▸ Records
(** [strconv.ParseBool]. *)
Definition ParseBool (s : string) : option bool :=
  if existsb (String.eqb s) ["1"; "t"; "T"; "TRUE"; "true"; "True"] then Some true
  else if existsb (String.eqb s) ["0"; "f"; "F"; "FALSE"; "false"; "False"] then Some false
  else None.
Definition getDisableXAttrAnnotation (desc : Descriptor) : bool :=
  match d_Annotations desc !! IndexAnnotationDisableXAttrs with
  | None => false
  | Some stringVal => default false (ParseBool stringVal)
  end.

(** ** Prefetching

    [for spanID := StartSpan; spanID <= EndSpan; spanID++] on an int32. *)
Fixpoint prefetch_loop (fuel : nat) (spanID endSpan : Z) : option (list Z) :=
  if endSpan <? spanID then Some []
  else match fuel with
  | O => None
  | S fuel => cons spanID <$> prefetch_loop fuel (int32 (spanID + 1)) endSpan
  end.
(** A loop that ends does so after one round per span. *)
Definition prefetch_range (s : PrefetchSpan) : option (list Z) :=
  prefetch_loop (Z.to_nat (EndSpan s - StartSpan s + 1)) (StartSpan s) (EndSpan s).
Definition spansToFetch (spans : list PrefetchSpan) : option (list Z) := @concat Z <$> mapM prefetch_range spans.

Section prefetch.
Context {E : Type} `{Store E} `{PrefetchJSON}.

Definition loadPrefetchArtifact (prefetchDesc : Descriptor) : ST E PrefetchArtifact :=
  b <~ st_map_err (Wrap "failed to fetch prefetch artifact") (s_Fetch prefetchDesc);;
  st_lift (map_err (Wrap "failed to unmarshal prefetch artifact") (UnmarshalPrefetchArtifact (Ok b))).

(** The workers in the order they take the spans; errors are dropped. *)
Fixpoint prefetch_workers (ResolveSpan : Z → ST E ()) (ids : list Z) : ST E () := λ e,
  match ids with
  | [] => (Ok tt, e)
  | i :: ids' =>
      match ResolveSpan i e with
      | (Panic, e1) => (Panic, e1)
      | (_, e1) => prefetch_workers ResolveSpan ids' e1
      end
  end.

(** A loop that does not end appends until memory runs out, which ends the process. *)
Definition executePrefetch (cfg : FSConfig) (order : list Z → list Z) (acquire : ST E ()) (release : E → E)
    (ResolveSpan : Z → ST E ()) (prefetchDesc : option Descriptor) : ST E () :=
  match prefetchDesc with
  | None => st_ret tt
  | Some d =>
      if negb (PrefetchEnable cfg) then st_ret tt
      else λ e,
        match loadPrefetchArtifact d e with
        | (Err err, e1) => if errors_Is err ErrEmptyPrefetchArtifact then (Ok tt, e1)
                           else (Err (Wrap "failed to load prefetch artifact" err), e1)
        | (Panic, e1) => (Panic, e1)
        | (Ok artifact, e1) =>
            match spansToFetch (PrefetchSpans artifact) with
            | None => (Panic, e1)
            | Some [] => (Ok tt, e1)
            | Some ids =>
                match acquire e1 with
                | (Ok _, e2) => let '(r, e3) := prefetch_workers ResolveSpan (order ids) e2 in (r, release e3)
                | (Err err, e2) => (Err err, e2)
                | (Panic, e2) => (Panic, e2)
                end
            end
        end
  end.
End prefetch.

(** ** The resolver *)
Record Info := mkInfo { i_Digest : string; i_Size : Z; i_FetchedSize : Z }.

(** A layer: its blob with the [done] of its reference, its span cache, which also numbers its
    span manager and its metadata reader, and whether it has a resolver in the background. *)
Record layer := mkLayer {
  l_desc : Descriptor;
  l_cacheRefKey : string;
  l_blob : nat;
  l_blobDone : nat;
  l_spanCache : nat;
  l_bgResolver : bool;
  l_disableXAttrs : bool;
  l_closed : bool
}.
Definition newLayer (desc : Descriptor) (key : string) (blob : nat * nat) (spanCache : nat) (bgResolver disableXAttrs : bool) : layer :=
  mkLayer desc key blob.1 blob.2 spanCache bgResolver disableXAttrs false.

(** A reference to a layer in the cache and its [done]. *)
Record layerRef := mkRef { ref_layer : nat; ref_done : nat }.
#[global] Instance layerRef_eq_dec : EqDecision layerRef.
Proof. solve_decision. Defined.

(** Everything else: what the blobs, span managers and metadata readers are made of, the store of
    artifacts, the registry, the background fetcher. *)
Class ResolverEnv (E Time : Type) := {
  os_step : string → ST E ();
  remote_Resolve : string → Descriptor → nat → ST E ();
  blob_check : nat → ST E ();
  blob_refresh : nat → string → Descriptor → ST E ();
  blob_Size : nat → E → Z;
  blob_FetchedSize : nat → E → Z;
  blob_close : nat → E → E;
  metadataStore : nat → Ztoc Time → ST E ();
  spanmanager_New : nat → nat → Ztoc Time → Z → ST E ();
  spanManager_ResolveSpan : nat → Z → ST E ();
  prefetch_acquire : ST E ();
  prefetch_release : E → E;
  bgFetcher_Add : nat → E → E;
  bgResolver_close : nat → E → E;
  reader_close : nat → E → E;
  spanCache_close : nat → E → E
}.

(** [blobs], [spanCaches] and [readers] (of metadata) say which are closed; pointers are numbers. *)
Record resolver (E L : Type) := mkResolver {
  r_env : E;
  layerCache : Cache L nat;
  blobCache : Cache L nat;
  layers : gmap nat layer;
  blobs : gmap nat bool;
  spanCaches : gmap nat bool;
  readers : gmap nat bool;
  r_next : nat
}.
Arguments mkResolver {E L}.
Arguments r_env {E L}.
Arguments layerCache {E L}.
Arguments blobCache {E L}.
Arguments layers {E L}.
Arguments blobs {E L}.
Arguments spanCaches {E L}.
Arguments readers {E L}.
Arguments r_next {E L}.

Section resolver.
Context {E L Time : Type} `{HL : LRU L} `{HE : ResolverEnv E Time} `{HS : Store E} `{HP : PrefetchJSON}.
Context `{HT : GoTime Time} `{HD : Digester} `{HF : FlatbufZtoc} `{HG : GoSort}.
Context (cfg : FSConfig) (hasBgFetcher : bool) (order : list Z → list Z).
Abbreviation R := (resolver E L).
Implicit Types (s : R).

Definition set_env e s : R := mkResolver e (layerCache s) (blobCache s) (layers s) (blobs s) (spanCaches s) (readers s) (r_next s).
Definition set_layerCache c s : R := mkResolver (r_env s) c (blobCache s) (layers s) (blobs s) (spanCaches s) (readers s) (r_next s).
Definition set_blobCache c s : R := mkResolver (r_env s) (layerCache s) c (layers s) (blobs s) (spanCaches s) (readers s) (r_next s).
Definition set_layers m s : R := mkResolver (r_env s) (layerCache s) (blobCache s) m (blobs s) (spanCaches s) (readers s) (r_next s).
Definition set_blobs m s : R := mkResolver (r_env s) (layerCache s) (blobCache s) (layers s) m (spanCaches s) (readers s) (r_next s).
Definition set_spanCaches m s : R := mkResolver (r_env s) (layerCache s) (blobCache s) (layers s) (blobs s) m (readers s) (r_next s).
Definition bump_next s : R := mkResolver (r_env s) (layerCache s) (blobCache s) (layers s) (blobs s) (spanCaches s) (readers s) (S (r_next s)).
Definition set_readers m s : R := mkResolver (r_env s) (layerCache s) (blobCache s) (layers s) (blobs s) (spanCaches s) m (r_next s).

Definition on_env {A} (m : ST E A) : ST R A := λ s, let '(r, e) := m (r_env s) in (r, set_env e s).

Definition NewResolver (empty : L) (e : E) : outcome R :=
  match os_step "mkdir root" e with
  | (Ok _, e1) => Ok (mkResolver e1 (New empty) (New empty) ∅ ∅ ∅ ∅ 0)
  | (Err err, _) => Err err
  | (Panic, _) => Panic
  end.

(** The values [OnEvicted] was called with since the cache was [c]. *)
Definition evicted_since (c c' : Cache L nat) : list nat :=
  omap (λ h, rc_v <$> heap c' !! h) (drop (length (evicted c)) (evicted c')).

(** *** Blobs *)
Definition close_blob (b : nat) s : R :=
  match blobs s !! b with
  | Some false => set_env (blob_close b (r_env s)) (set_blobs (<[b := true]> (blobs s)) s)
  | _ => s
  end.
Definition close_blobs (bs : list nat) s : R := foldl (flip close_blob) s bs.
Definition settle_blobs (c' : Cache L nat) s : R := close_blobs (evicted_since (blobCache s) c') (set_blobCache c' s).

Definition blobCache_Get (name : string) : ST R (option (nat * nat)) := λ s,
  let '(r, c) := Get name (blobCache s) in (Ok r, settle_blobs c s).
Definition blobCache_Add (name : string) (b : nat) : ST R (nat * nat * bool) := λ s,
  let '(r, c) := Add name b (blobCache s) in (Ok r, settle_blobs c s).
Definition blobCache_Remove (name : string) : ST R () := λ s, (Ok tt, settle_blobs (Remove name (blobCache s)) s).
Definition blob_done (d : nat) : ST R () := λ s, (Ok tt, settle_blobs (call_done d (blobCache s)) s).

Definition ErrBlobClosed : error := ErrorString "blob is already closed".
Definition blob_Check (b : nat) : ST R () := λ s,
  if default true (blobs s !! b) then (Err ErrBlobClosed, s) else on_env (blob_check b) s.

(** [remote.Resolver.Resolve] makes a blob. *)
Definition new_blob (name : string) (desc : Descriptor) : ST R nat := λ s,
  let b := r_next s in
  match on_env (remote_Resolve name desc b) s with
  | (Ok _, s1) => (Ok b, bump_next (set_blobs (<[b := false]> (blobs s1)) s1))
  | (Err e, s1) => (Err (Wrap "failed to resolve the source" e), s1)
  | (Panic, s1) => (Panic, s1)
  end.

(** *** Span caches *)
Definition newCache_dirs : ST E () :=
  if String.eqb (FSCacheType cfg) memoryCacheType then st_ret tt
  else
    os_step "mkdir spancache";;;
    st_map_err (Wrap "failed to initialize directory cache") (os_step "mkdirtemp spancache");;;
    os_step "NewDirectoryCache".
Definition newCache : ST R nat := λ s,
  let c := r_next s in
  match on_env newCache_dirs s with
  | (Ok _, s1) => (Ok c, bump_next (set_spanCaches (<[c := false]> (spanCaches s1)) s1))
  | (Err e, s1) => (Err (Wrap "failed to create span manager cache" e), s1)
  | (Panic, s1) => (Panic, s1)
  end.
Definition close_spanCache (c : nat) s : R :=
  match spanCaches s !! c with
  | Some false => set_env (spanCache_close c (r_env s)) (set_spanCaches (<[c := true]> (spanCaches s)) s)
  | _ => s
  end.

(** *** Metadata readers *)
Definition open_reader (c : nat) (zt : Ztoc Time) : ST R () := λ s,
  match on_env (metadataStore c zt) s with
  | (Ok _, s1) => (Ok tt, set_readers (<[c := false]> (readers s1)) s1)
  | (Err e, s1) => (Err e, s1)
  | (Panic, s1) => (Panic, s1)
  end.
Definition close_reader (c : nat) s : R :=
  match readers s !! c with
  | Some false => set_env (reader_close c (r_env s)) (set_readers (<[c := true]> (readers s)) s)
  | _ => s
  end.

(** *** Layers

    [layer.close]: the resolver in the background, then the reader, which closes its span
    manager with the span cache and the metadata, then the reference to the blob. *)
Definition layer_close (p : nat) s : R :=
  match layers s !! p with
  | Some l =>
      if l_closed l then s
      else
        let l' := mkLayer (l_desc l) (l_cacheRefKey l) (l_blob l) (l_blobDone l) (l_spanCache l) (l_bgResolver l) (l_disableXAttrs l) true in
        let s1 := set_layers (<[p := l']> (layers s)) s in
        let s2 := if l_bgResolver l then set_env (bgResolver_close (l_spanCache l) (r_env s1)) s1 else s1 in
        let s3 := close_reader (l_spanCache l) (close_spanCache (l_spanCache l) s2) in
        (blob_done (l_blobDone l) s3).2
  | None => s
  end.
Definition close_layers (ls : list nat) s : R := foldl (flip layer_close) s ls.
Definition settle_layers (c' : Cache L nat) s : R := close_layers (evicted_since (layerCache s) c') (set_layerCache c' s).

Definition layerCache_Get (name : string) : ST R (option (nat * nat)) := λ s,
  let '(r, c) := Get name (layerCache s) in (Ok r, settle_layers c s).
Definition layerCache_Add (name : string) (l : nat) : ST R (nat * nat * bool) := λ s,
  let '(r, c) := Add name l (layerCache s) in (Ok r, settle_layers c s).
Definition layerCache_Remove (name : string) : ST R () := λ s, (Ok tt, settle_layers (Remove name (layerCache s)) s).
Definition layer_done (d : nat) : ST R () := λ s, (Ok tt, settle_layers (call_done d (layerCache s)) s).

Definition Evict (name : string) : ST R () := layerCache_Remove name.
Definition Done (r : layerRef) : ST R () := layer_done (ref_done r).

Definition errLayerClosed : error := ErrorString "layer is already closed".
(** A layer that is open. *)
Definition open_layer (p : nat) : ST R layer := λ s,
  match layers s !! p with
  | None => (Panic, s)
  | Some l => if l_closed l then (Err errLayerClosed, s) else (Ok l, s)
  end.
Definition layer_Check (p : nat) : ST R () := l <~ open_layer p;; blob_Check (l_blob l).
Definition layer_Refresh (p : nat) (name : string) (desc : Descriptor) : ST R () :=
  l <~ open_layer p;;
  λ s, if default true (blobs s !! l_blob l) then (Err ErrBlobClosed, s) else on_env (blob_refresh (l_blob l) name desc) s.
(** Whether a root node can be made; the nodes are those of the FUSE components. *)
Definition layer_RootNode (p : nat) : ST R () := open_layer p;;; st_ret tt.
Definition layer_Info (p : nat) : ST R Info := λ s,
  match layers s !! p with
  | None => (Panic, s)
  | Some l => (Ok (mkInfo (d_Digest (l_desc l)) (blob_Size (l_blob l) (r_env s)) (blob_FetchedSize (l_blob l) (r_env s))), s)
  end.

Definition new_layer (desc : Descriptor) (key : string) (blob : nat * nat) (spanCache : nat) (bgResolver disableXAttrs : bool) : ST R nat := λ s,
  (Ok (r_next s), bump_next (set_layers (<[r_next s := newLayer desc key blob spanCache bgResolver disableXAttrs]> (layers s)) s)).

(** *** Resolving *)
Local Open Scope prog_scope.

Definition resolve_new_blob (name : string) (desc : Descriptor) : prog R (nat * nat) :=
  do b := act (new_blob name desc);
  do r := act (blobCache_Add name b);
  let '(cached, d, added) := r in
  if added : bool then Ret (Ok (cached, d))
  else do u := act (λ s, (Ok tt, close_blob b s)); Ret (Ok (cached, d)).

Definition resolveBlob (name : string) (desc : Descriptor) : prog R (nat * nat) :=
  do hit := act (blobCache_Get name);
  match hit with
  | Some (b, d) =>
      do valid := attempt (blob_Check b);
      if valid : bool then Ret (Ok (b, d))
      else do u := act (blob_done d); do v := act (blobCache_Remove name); resolve_new_blob name desc
  | None => resolve_new_blob name desc
  end.

Definition with_ztoc_size (desc : Descriptor) (size : Z) : Descriptor :=
  if (d_Size desc =? 0) && (0 <? size)
  then mkDesc (d_MediaType desc) (d_Digest desc) (int64 size) (d_Annotations desc) (d_Platform desc) (d_ArtifactType desc)
  else desc.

▸ What you have to do
Only the lines above from the line with "match ResolveSpan i e with" to the line with "Proof. solve_decision. Defined.", those two lines included, should be reproduced exactly.

▸ Expected answer
      match ResolveSpan i e with
      | (Panic, e1) => (Panic, e1)
      | (_, e1) => prefetch_workers ResolveSpan ids' e1
      end
  end.

(** A loop that does not end appends until memory runs out, which ends the process. *)
Definition executePrefetch (cfg : FSConfig) (order : list Z → list Z) (acquire : ST E ()) (release : E → E)
    (ResolveSpan : Z → ST E ()) (prefetchDesc : option Descriptor) : ST E () :=
  match prefetchDesc with
  | None => st_ret tt
  | Some d =>
      if negb (PrefetchEnable cfg) then st_ret tt
      else λ e,
        match loadPrefetchArtifact d e with
        | (Err err, e1) => if errors_Is err ErrEmptyPrefetchArtifact then (Ok tt, e1)
                           else (Err (Wrap "failed to load prefetch artifact" err), e1)
        | (Panic, e1) => (Panic, e1)
        | (Ok artifact, e1) =>
            match spansToFetch (PrefetchSpans artifact) with
            | None => (Panic, e1)
            | Some [] => (Ok tt, e1)
            | Some ids =>
                match acquire e1 with
                | (Ok _, e2) => let '(r, e3) := prefetch_workers ResolveSpan (order ids) e2 in (r, release e3)
                | (Err err, e2) => (Err err, e2)
                | (Panic, e2) => (Panic, e2)
                end
            end
        end
  end.
End prefetch.

(** ** The resolver *)
Record Info := mkInfo { i_Digest : string; i_Size : Z; i_FetchedSize : Z }.

(** A layer: its blob with the [done] of its reference, its span cache, which also numbers its
    span manager and its metadata reader, and whether it has a resolver in the background. *)
Record layer := mkLayer {
  l_desc : Descriptor;
  l_cacheRefKey : string;
  l_blob : nat;
  l_blobDone : nat;
  l_spanCache : nat;
  l_bgResolver : bool;
  l_disableXAttrs : bool;
  l_closed : bool
}.
Definition newLayer (desc : Descriptor) (key : string) (blob : nat * nat) (spanCache : nat) (bgResolver disableXAttrs : bool) : layer :=
  mkLayer desc key blob.1 blob.2 spanCache bgResolver disableXAttrs false.

(** A reference to a layer in the cache and its [done]. *)
Record layerRef := mkRef { ref_layer : nat; ref_done : nat }.
#[global] Instance layerRef_eq_dec : EqDecision layerRef.
Proof. solve_decision. Defined.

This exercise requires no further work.